Who Controls The Money?:
When an employee’s money is paid into the pension, a group of individuals decides exactly where to put this money. In the private sector, it is the fund managers who make these decisions. In government institutions, it is always the state/local treasurer and/or Treasury Department who decides how to invest the money.
According to Chesbro, in many private companies, as well as many states’ PERS programs, the work of deciding where to invest this PERS money is sometimes off-loaded to other private investment companies. A very large part of their job is dedicated to determining where to invest this money. As one gets closer to retirement, the investments that the treasurer selects tend to become much more conservative and safe (with lower payoffs), attempting to stabilize retirement funds. That 22 billion dollar liability mentioned earlier, however, is mostly a result of stock market down-turns that took a huge chunk of invested funds.
The graph at this link (from The Federal Reserve’s website) shows the assets versus liabilities from 2002 to 2017 of PERS.
A Tier Based System:
Currently, there are 3 different layers to PERS. The tiers vary from state to state, so we’ll just look at Oregon’s. Tier 1, requires the employee to have started working on or before 1961. Tier 2 entry date is 1986, and Tier 3, called the Oregon Public Service Retirement Plan (OPSRP), entry date is any time after about 2003.
Case explains, “You get different benefits based on what level you are in on this pension, so Tier 1 people get the highest [because] they were promised more than everybody else.”

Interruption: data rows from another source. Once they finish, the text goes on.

Lemma upcoming_some C m k i e :
  upcoming C m k = Some (i, e) ↔
  m_next m !! k = Some i ∧ ∃ c le, C !! k = Some c ∧ at_index c i = Some le ∧ e = decode_entry (le_command le).
Proof.
  unfold upcoming. destruct (m_next m !! k) as [i'|]; cbn; [|naive_solver].
  destruct (C !! k) as [c|]; cbn; [|naive_solver]. destruct (at_index c i') as [le|] eqn:E; cbn; naive_solver.
Qed.

(** Indices below the largest word: the loops' [saturating_add] adds one. *)
Definition fits (C : list Committed) : Prop :=
  ∀ k c i le, C !! k = Some c → at_index c i = Some le → i < u64_max.

Lemma at_index_range c i e : at_index c i = Some e → c_first c ≤ i < c_first c + len (c_entries c).
Proof.
  unfold at_index. split_if; [|done]. bool_to_prop. intros H%lookup_lt_Some. unfold len. lia.
Qed.
Lemma at_index_is_some c i : c_first c ≤ i < c_first c + len (c_entries c) → is_Some (at_index c i).
Proof.
  intros [H1 H2]. unfold at_index. rewrite (proj2 (N.leb_le _ _)) by done. apply lookup_lt_is_Some.
  unfold len in H2. lia.
Qed.
Lemma upcoming_add C m k i e : fits C → upcoming C m k = Some (i, e) → sat_add i 1 = i + 1.
Proof.
  intros Hf (_&c&le&Hc&Hat&_)%upcoming_some. specialize (Hf _ _ _ _ Hc Hat). apply sat_add_small. lia.
Qed.

(** What a turn of another log leaves alone. *)
Lemma upcoming_after C m j k i e : j ≠ k → upcoming C (after j m i e) k = upcoming C m k.
Proof. intros. unfold upcoming, after. cbn [m_next]. by rewrite list_lookup_insert_ne by done. Qed.

Lemma after_comm j k m i e i' e' :
  j ≠ k → opens j e = false ∨ opens k e' = false → after k (after j m i e) i' e' = after j (after k m i' e') i e.
Proof.
  intros Hne Ho. unfold after. cbn [m_next m_epoch]. rewrite list_insert_insert_ne by done. f_equal.
  destruct (opens j e), (opens k e'); naive_solver.
Qed.
Lemma outcome_after j k m i e i' e' : opens j e = false → outcome k (after j m i e) i' e' = outcome k m i' e'.
Proof. intros Ho. unfold outcome, after. cbn [m_epoch]. by rewrite Ho. Qed.
Lemma length_after k m i e : length (m_next (after k m i e)) = length (m_next m).
Proof. apply length_insert. Qed.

She adds, “The Supreme Court has ruled through a number of cases that basically said we (PERS) cannot change the laws or legislation regarding the guaranteed rate of return.” She says that the important part of the legislation is the actual calculation of how much the benefit will be at retirement. This is a difficult calculation that accounts for different factors like inflation and beneficiaries.
“Tier 2 has about the same benefit as Tier 1 because Tier 2 is such a small group…OPSRP is the one that most of us public employees now are in, and there is currently no guaranteed rate of return for us,” said Case.
How Do We Pay Off This Debt?:
When the Tier 2 employees retire, there might not be enough money to pay them. In the past, PERS has used funding for schools, or other publicly funded areas of government to restore the funds. There are still solutions to the liability though. In 2004, the staff of CalPERS presented the board with possible solutions, among them being a reduction in promised benefits for later tiers, and increasing contributions from members of CalPERS and all tax-paying residents of California. Solutions cannot simply be implemented as soon they are found, however. Any legislation or major reform would not only have to go through the state senate but also public unions, as they possess a great deal of say in decisions regarding new bills.
Recap:
PERS has a massive debt incurred after many years of promises that failed in the wake of financial crises and poor investment decisions. The current state of Oregon PERS lacks a solid plan to shake the debt, and taxpayers who are not working for public agencies are required to pay for 30-year retirement plans. There may still be hope, but as of today, with 22 billion dollars in liabilities and the recent COVID-related financial crisis, there is still a long way to go.